Apples in Avalon
Our Beloved Fall Fruit: the Apple
“There is no fruit, in temperate climes, so universally esteemed and so extensively cultivated, nor is there any which is so closely identified with the social habits of the human species, as the apple”. ~ Robert Hogg, British Pomology, 1851
The Apple, Malus domestica, is a member of the Rose family. Walk up to a tree and look at and feel the rough, flaky gray bark; notice the stocky alternate branching system. This is how you will identify the tree in any season. Observe the oval, toothed leaves which are greener on the top than bottom and usually hairy (at least on one side). The buds are gray and fuzzy. Both the flowers and the seeds inside the fruit, form a five-pointed star. Most cultivated apple tree leaves, unlike their ancestor, do not turn red or yellow in the fall, but persist in maintaining their green color. They simply don’t want to give up summer. Though, keep an eye on the leaves in the fall; some cultivars’ individual leaves do turn yellow. Perhaps it’s a sign of adapting to its “new” home, finally, after all these years.
There must be Apples in Avalon
Avalon’s etymology is from Common Celtic abal, “apple.” The name has also been considered to be of Welsh, Old Cornish or Old Breton origin – aball or avallen, which also means “apple tree.” So this Isle of Apples persists.
There is evidence that apples grew wild in Britain in the Neolithic period but it was the Romans who first introduced varieties with sweeter and greater taste. The earliest known mention of apples in England was by King Alfred in about 885 AD in his English translation of “Gregory’s Pastoral Care”. According to English Apples and Pears, “the primary factor responsible for the outstanding taste of English Apples has been our climate. The absence of extreme temperatures but adequate rainfall allows our apples to grow relatively slowly and to develop their full flavour potential.” So, why not a whole island dedicated to the cultivation of this tasty fruit? That is the magic of the Apple – its ability to adapt. It has made itself a fruit humans would not want to be without. And when humans traveled abroad, leaving the Isle of Apples, the Apple came with. The Apple was brought over the United States in the 1600s. And we loved the Apple so much that we planted it everywhere we could – and this is why you will find old trees even in the woods when you don’t notice any other signs of a pasture all grown up.
It’s in the genes.
The Apple we know and love today are descendants of Malus sieversii which are found in the mountains of central Asia in southern Kazakhstan. But you can’t grow the same variety of Apple from the seeds you harvest. The original saw to that. Visit the mountains in Kazakhstan and you will find so many different varieties – in one area! Each Apple pip (seed) grows up into a unique tree. Imagine that! Just like humans. We have the genes of our parents but we are not exactly like them. We are our own being.

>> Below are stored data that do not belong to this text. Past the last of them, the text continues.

Lemma main_files name args (Q : unit -> mkfs -> Prop) : creates name = true -> mkfs_input host args ->
  (forall s, built (volume_of host args) s -> wp finish Q s) ->
  wp (mkfs_main creates host (name :: args)) Q mkfs_init.
Proof using Type.
  intros Hc Hin HQ. unfold mkfs_main. rewrite Hc. cbn [negb]. apply wp_bind, wp_modify.
  wp_call (zero_image (Mkfs (img mkfs_init) (img_size mkfs_init) (freeinode mkfs_init) nmeta)). intros _ s1 H1.
  wp_call (built_init s1 H1). intros _ s2 H2.
  wp_call (built_alloc [] T_DIR s2 H2). intros r s3 (-> & H3). cbn [app length] in H3. unfold assert at 1.
  change (1 + Z.of_nat (length []) =? ROOTINO) with true. cbv iota. apply wp_bind, wp_ret.
  change (xshort (1 + Z.of_nat (length []))) with 1. change (1 + Z.of_nat (length [])) with (1 + Z.of_nat 0).
  wp_call (built_append _ 0 T_DIR [] (dirent_bytes 1 [46]) s3 H3). intros _ s4 H4.
  wp_call (built_append _ 0 T_DIR (dirent_bytes 1 [46]) (dirent_bytes 1 [46; 46]) s4 H4). intros _ s5 H5.
  apply wp_bind. eapply wp_mono; [apply (wp_for_each _ (fun d _ s => built (volume_of host d) s)); [exact H5|]|].
  { intros d a r s Ed Hs. by apply (add_file_spec host args d a r s). }
  intros ? s6 H6. by apply HQ.
Qed.

Lemma main_image name args : creates name = true -> mkfs_input host args -> root_open args ->
  wp (mkfs_main creates host (name :: args)) (fun _ s => image (image_of args) (img s)) mkfs_init.
Proof using Type.
  intros Hc Hin Hro. apply main_files; [done|done|]. intros s Hs. apply (finish_spec T_DIR _ _ s Hs).
  unfold len. rewrite length_root. unfold root_open in Hro. unfold BSIZE. lia.
Qed.

(** With 62 files (or 126, 190) the entries fill their blocks, and the root
    directory has a size with a block that is not mapped. *)
Lemma mkfs_root_hole name args : creates name = true -> mkfs_input host args -> ~ root_open args ->
  wp (mkfs_main creates host (name :: args)) (fun _ s => ~ content_ok (dino sb (img s) ROOTINO) (img s)) mkfs_init.
Proof using Type.
  intros Hc Hin Hro. pose proof (in_count _ _ Hin). apply main_files; [done|done|]. intros s Hs.
  eapply wp_mono; [apply (finish_hole T_DIR _ _ s Hs); unfold len; rewrite length_root|].
  - unfold root_open in Hro. unfold BSIZE. lia.
  - unfold MAXFILE, BSIZE, NDIRECT, NINDIRECT. lia.
  - intros [] s' [Hz Hm] [_ Hc2]. apply Hm, Hc2. change ROOTINO with 1. rewrite Hz. unfold len, BSIZE. lia.
Qed.
End main.

Lemma file_entries_range inum args e : e ∈ file_entries inum args -> inum <= e.1 < inum + Z.of_nat (length args).
Proof.
  revert inum. induction args as [|a args IH]; intros inum; cbn [file_entries length].
  - intros He. by apply not_elem_of_nil in He.
  - intros [->|He]%elem_of_cons; [simpl; lia|]. apply IH in He. lia.
Qed.
Lemma root_entries_range args e : e ∈ root_entries args -> 1 <= e.1 <= 1 + Z.of_nat (length args).
Proof.
  unfold root_entries, ROOTINO. intros [->|[->|He]%elem_of_cons]%elem_of_cons; [simpl; lia..|].
  apply file_entries_range in He. lia.
Qed.

Section made.
Context (host : list Z -> option (list (list Z))) (args : list (list Z)) (V : Z -> block).
Context (Hcount : Z.of_nat (length args) <= 198) (Him : image (image_of host args) V).

Lemma length_image : length (image_of host args) = S (length args).
Proof using Type. unfold image_of. cbn [length]. by rewrite length_map. Qed.

Lemma made_root : exists pad, holds V 1 T_DIR (entries_bytes (root_entries args) ++ repeat 0 (16 * pad)).
Proof using All.
  exists (Z.to_nat ((round_up (len (entries_bytes (root_entries args))) - len (entries_bytes (root_entries args))) / 16)).
  pose proof (vo_files _ _ (im_volume _ _ Him) 0 _ _ eq_refl) as H. unfold padded in H.
  replace (16 * Z.to_nat _)%nat with (Z.to_nat (round_up (len (entries_bytes (root_entries args))) -
    len (entries_bytes (root_entries args)))); [exact H|].
  unfold len. rewrite length_root. unfold round_up, BSIZE. lia.
Qed.

Lemma made_file k a : args !! k = Some a -> holds V (2 + Z.of_nat k) T_FILE (file_bytes host a).
Proof using Him.
  intros Ha. replace (2 + Z.of_nat k) with (1 + Z.of_nat (S k)) by lia. apply (vo_files _ _ (im_volume _ _ Him)).
  change (map (fun a => (T_FILE, file_bytes host a)) args !! k = Some (T_FILE, file_bytes host a)).
  by rewrite list_lookup_fmap, Ha.
Qed.

Lemma made_type inum : inum_ok sb inum -> d_type (dino sb V inum) =
  if inum =? 1 then T_DIR else if (2 <=? inum) && (inum <=? 1 + Z.of_nat (length args)) then T_FILE else 0.
Proof using All.
  intros Hi. destruct (Z.eqb_spec inum 1) as [->|Hne].
  { destruct made_root as [pad H]. by rewrite (ho_fields _ _ _ _ H). }
  destruct ((2 <=? inum) && (inum <=? 1 + Z.of_nat (length args))) eqn:E.
  - destruct (lookup_file args (Z.to_nat (inum - 2)) ltac:(lia)) as [a Ha]. pose proof (made_file _ _ Ha) as H.
    replace (2 + Z.of_nat (Z.to_nat (inum - 2))) with inum in H by lia. by rewrite (ho_fields _ _ _ _ H).
  - apply (vo_free _ _ (im_volume _ _ Him)); [done|]. rewrite length_image. change (0 <= inum < 200) in Hi. lia.
Qed.

Lemma made_live inum : live sb V inum <-> 1 <= inum <= 1 + Z.of_nat (length args).
Proof using All.
  unfold live. split.
  - intros [Hi Ht]. rewrite made_type in Ht by done. destruct (Z.eqb_spec inum 1); [lia|].
    destruct ((2 <=? inum) && (inum <=? 1 + Z.of_nat (length args))) eqn:E; [lia|done].
  - intros Hr. assert (Hi : inum_ok sb inum) by (change (0 <= inum < 200); lia). split; [done|]. rewrite made_type by done.
    destruct (Z.eqb_spec inum 1); [done|]. by replace ((2 <=? inum) && (inum <=? 1 + Z.of_nat (length args))) with true by lia.
Qed.

Lemma made_holds inum : live sb V inum -> exists ty bs, holds V inum ty bs.
Proof using All.
  intros Hl%made_live. destruct (decide (inum = 1)) as [->|Hne]; [destruct made_root as [pad H]; eauto|].
  destruct (lookup_file args (Z.to_nat (inum - 2)) ltac:(lia)) as [a Ha]. pose proof (made_file _ _ Ha) as H.
  replace (2 + Z.of_nat (Z.to_nat (inum - 2))) with inum in H by lia. eauto.
Qed.

Lemma made_lookup name : dir_lookup (dino sb V 1) V name = lookup_entry (root_entries args) name.
Proof using All.
  destruct made_root as [pad H]. apply (directory_lookup V 1 _ pad H). apply Forall_forall. intros e He.
  apply root_entries_range in He. lia.
Qed.

Lemma made_dir inum : live sb V inum -> d_type (dino sb V inum) = T_DIR -> inum = 1.
Proof using All.
  intros Hl Ht. rewrite made_type in Ht by apply Hl. destruct (Z.eqb_spec inum 1) as [->|]; [done|].
  by destruct ((2 <=? inum) && (inum <=? 1 + Z.of_nat (length args))).
Qed.

Lemma made_tree : tree_ok sb V.
Proof using All.
  split.
  - intros inum (ty & bs & H)%made_holds. by rewrite (ho_fields _ _ _ _ H).
  - intros inum Hl Ht. rewrite (made_dir inum Hl Ht). destruct made_root as [pad H]. by apply (directory_ok V 1 _ pad H).
  - intros inum name inum' Hl Ht. rewrite (made_dir inum Hl Ht), made_lookup. unfold lookup_entry.
    destruct (List.find _ _) as [e|] eqn:Ef; [|done]. intros [= <-]. apply List.find_some in Ef as [Hin _].
    apply made_live. apply root_entries_range. by apply list_elem_of_In.
Qed.

Lemma made_apart inum inum' i j : live sb V inum -> live sb V inum' -> inum <> inum' -> (i < NSLOT)%nat -> (j < NSLOT)%nat ->
  slot (dino sb V inum) V i <> 0 -> slot (dino sb V inum) V i <> slot (dino sb V inum') V j.
Proof using All.
  intros H1%made_live H2%made_live Hne Hi Hj.
  pose proof (vo_apart _ _ (im_volume _ _ Him) (Z.to_nat (inum - 1)) (Z.to_nat (inum' - 1)) i j) as H.
  rewrite length_image in H. rewrite !Z2Nat.id in H by lia.
  replace (1 + (inum - 1)) with inum in H by lia. replace (1 + (inum' - 1)) with inum' in H by lia. apply H; done || lia.
Qed.

(** The blocks in use are those of the files. *)
Lemma made_used b : data_start sb <= b < sb_size sb ->
  used sb V b = true <-> exists inum i, live sb V inum /\ (i < NSLOT)%nat /\ slot (dino sb V inum) V i = b.
Proof using All.
  intros Hb. rewrite data_start_eq in Hb. split.
  - rewrite (im_used _ _ Him) by lia. intros Hu%Z.ltb_lt. destruct (im_covered _ _ Him b) as (k & i & Hk & Hi & E).
    { rewrite nmeta_eq in *. lia. }
    rewrite length_image in Hk. exists (1 + Z.of_nat k), i. split_and!; [apply made_live; lia|done|done].
  - intros (inum & i & Hl & Hi & E). destruct (made_holds _ Hl) as (ty & bs & H).
    destruct (fo_data sb _ _ (ho_file _ _ _ _ H) i Hi) as [_ Hu]; [lia|]. by rewrite E in Hu.
Qed.
End made.

(** C14: given at most 198 files that can be opened, with names that fit, and
    that fit the disk, mkfs returns.  If the number of the files plus the two
    entries . and .. is not a multiple of 64, the image is a well-formed file
    system: the superblock is that of the layout, every inode in use has fields
    of their types and is a file or directory with distinct data blocks for all
    of its bytes, no block belongs to two files, the bitmap marks exactly the
    blocks of the files and the metadata, and every directory entry names an
    inode in use.  If it is a multiple of 64, which fills the last block of the
    root directory, the size of the root directory goes one block further than
    its data. *)
Theorem mkfs_types creates host name args : creates name = true -> mkfs_input host args ->
  (root_open args -> wp (mkfs_main creates host (name :: args)) (fun _ s => let V := img s in
    decode_sb (V 1) = sb /\ sb_ok sb /\ blocks_ok sb V /\ tree_ok sb V /\ live sb V ROOTINO /\
    (forall inum, live sb V inum -> dinode_ok (dino sb V inum) /\ file_ok sb (dino sb V inum) V /\ content_ok (dino sb V inum) V) /\
    (forall inum inum' i j, live sb V inum -> live sb V inum' -> inum <> inum' -> (i < NSLOT)%nat -> (j < NSLOT)%nat ->
      slot (dino sb V inum) V i <> 0 -> slot (dino sb V inum) V i <> slot (dino sb V inum') V j) /\
    (forall b, data_start sb <= b < sb_size sb ->
      used sb V b = true <-> exists inum i, live sb V inum /\ (i < NSLOT)%nat /\ slot (dino sb V inum) V i = b)) mkfs_init) /\
  (~ root_open args ->
   wp (mkfs_main creates host (name :: args)) (fun _ s => ~ content_ok (dino sb (img s) ROOTINO) (img s)) mkfs_init).
Proof.
  intros Hc Hin. split; [|by apply mkfs_root_hole]. intros Hro. pose proof (in_count _ _ Hin) as Hn.
  eapply wp_mono; [by apply (main_image creates host name args)|]. intros [] s Him. cbv beta zeta in *.
  split_and!.
  - rewrite (vo_low _ _ (im_volume _ _ Him)) by done. apply sb_block_ok.
  - apply mk_sb_ok.
  - apply Him.
  - by apply (made_tree host args).
  - apply (made_live host args _ Hn Him). unfold ROOTINO. lia.
  - intros inum Hl. destruct (made_holds host args _ Hn Him inum Hl) as (ty & bs & H).
    split_and!; [apply H|apply H|by apply (holds_content _ _ ty bs)].
  - by apply (made_apart host args).
  - by apply (made_used host args).
Qed.

(** C15: from the image that mkfs makes of such files, their number plus 2 not a
    multiple of 64, the kernel boots: binit
    and fsinit return its superblock and leave the file system idle on the
    contents of the image; a lookup in the root directory finds ., .. and each
    file under its name without a leading user/ and _, the first one if two
    have the same name, and nothing else; and inode 2 + k is a file with one
    link and the bytes of the k-th argument. *)
Theorem mkfs_correct creates host name args : creates name = true -> mkfs_input host args -> root_open args ->
  wp (mkfs_main creates host (name :: args)) (fun _ s => let V := img s in
    (forall pid, exists x, (bio binit ;; fsinit pid ROOTDEV)%K (boot_lstate V) = Ret (sb, x) /\
      forall E T (e : E), fidle ROOTDEV sb V T e (FState x sb T e)) /\
    (forall w, walk_path sb V ROOTINO [w] = lookup_entry (root_entries args) w) /\
    (forall k a, args !! k = Some a -> let d := dino sb V (2 + Z.of_nat k) in
      d_type d = T_FILE /\ d_nlink d = 1 /\ d_size d = len (file_bytes host a) /\
      fbytes d V 0 (length (file_bytes host a)) = file_bytes host a)) mkfs_init.
Proof.
  intros Hc Hin Hro. pose proof (in_count _ _ Hin) as Hn.
  eapply wp_mono; [by apply (main_image creates host name args)|]. intros [] s Him. cbv beta zeta in *.
  pose proof (im_volume _ _ Him) as Hv. split_and!.
  - intros pid. assert (Hsb : decode_sb (img s 1) = sb) by (rewrite (vo_low _ _ Hv) by done; apply sb_block_ok).
    pose proof (fsinit_spec pid ROOTDEV (img s)) as H. cbv zeta in H. rewrite Hsb in H.
    destruct (proj1 (wp_returns _ _ _) (H ltac:(done) ltac:(done) ltac:(done) (vo_low _ _ Hv 2 ltac:(done))))
      as (r & x & Hx & -> & Hcm). exists x. split; [done|]. intros E T e. by split.
  - intros w. unfold walk_path. change ROOTINO with 1. rewrite (made_type host args _ Hn Him) by done. cbn [Z.eqb].
    rewrite (made_lookup host args _ Hn Him). by destruct (lookup_entry _ _).
  - intros k a Ha. pose proof (made_file host args _ Him k a Ha) as H. rewrite (ho_fields _ _ _ _ H) at 1 2 3.
    split_and!; try done. apply H.
Qed.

Grafting – a horticultural technique whereby tissues from one plant are inserted into those of another – will make that young tree that has rootstock inserted into it, essentially grow up to be the same desired variety. That’s the only way to get a field of one variety. Left to their own volition, Apple seeds will grow up according to their genes. And possibly to random mutations. Some are great tasting. Others not so much. But there lies the mystery and the fun!
Depending on the variety, the fruit is quite versatile: consumable raw or cooked or processed into sweet cider, hard cider, or vinegar. To make any of these beverages, you simply need to collect the Apples and press them. Then put them in a container. The local yeasts in the air will do the rest. For sweet cider put the juice in the refrigerator and consume as desired. For hard cider, leave out on the counter. It would be best to use an airlock stopper to be sure oxygen doesn’t get into fermentation process or you might wind up with vinegar; which can be fine too, but only if you are okay with switching gears in your head about the end product. Your hard cider will be ready next year. If it turns to vinegar, it will be ready sooner.
“…let yourself sit by an Apple tree and listen to the Apples falling all around you in heaps, wasting their sweetness. Tell yourself you tasted as many as you could.” – Louise Erdich
Arianna Alexsandra Collins, naturalist, poet, writer, and wild edible enthusiast lives in Ashfield, MA.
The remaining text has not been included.